DATA EXTRACT:
(** The composite number 8 is a directory with the numbers 2 to 7, of which two entries
    fit into 64 bytes. *)
Lemma prime_fs_directory_witness :
  ∃ ds, list_all 4096 demo_server 8 8 64 0 = Some ds ∧ d_ino <$> ds = [2; 3; 4; 5; 6; 7].
Proof.
  destruct (prime_fs_directory 4096 demo_server 8 64) as (ds & E & Hino & _).
  - lia.
  - unfold small. simpl. lia.
  - unfold node, ROOT_NODEID. simpl. lia.
  - reflexivity.
  - lia.
  - exists ds. split; [exact E | exact Hino].
Defined.

Definition demo_results : list (Z * (Z * Request)) :=
  [(0, (11, mkRequest FUSE_LOOKUP 1 100 0 0 [55; 0])); (0, (12, mkRequest FUSE_READ 7 101 0 4096 []));
   (- ENOTCONN, (0, mkRequest 0 1 0 0 0 []))].

Lemma prime_fs_serves_witness :
  ∃ commits, io_loop 4096 demo_server demo_results = Some (commits, LoopReturned) ∧ length commits = 2%nat.
Proof.
  destruct (prime_fs_serves 4096 demo_server ltac:(lia) ltac:(unfold small; simpl; lia) demo_results)
    as (commits & e & E & Hall & He).
  - repeat constructor; unfold node, ROOT_NODEID; simpl; lia.
  - pose proof (Forall2_length _ _ _ Hall) as Hl. exists commits. rewrite <- Hl in He |- *. simpl in He. subst e.
    split; [exact E | done].
Defined.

WHAT THE TASK REQUIRES:
The result should be every line of the material that contains the word "commits", so copy those lines.

RESPONSE AREA:
  ∃ commits, io_loop 4096 demo_server demo_results = Some (commits, LoopReturned) ∧ length commits = 2%nat.
    as (commits & e & E & Hall & He).
  - pose proof (Forall2_length _ _ _ Hall) as Hl. exists commits. rewrite <- Hl in He |- *. simpl in He. subst e.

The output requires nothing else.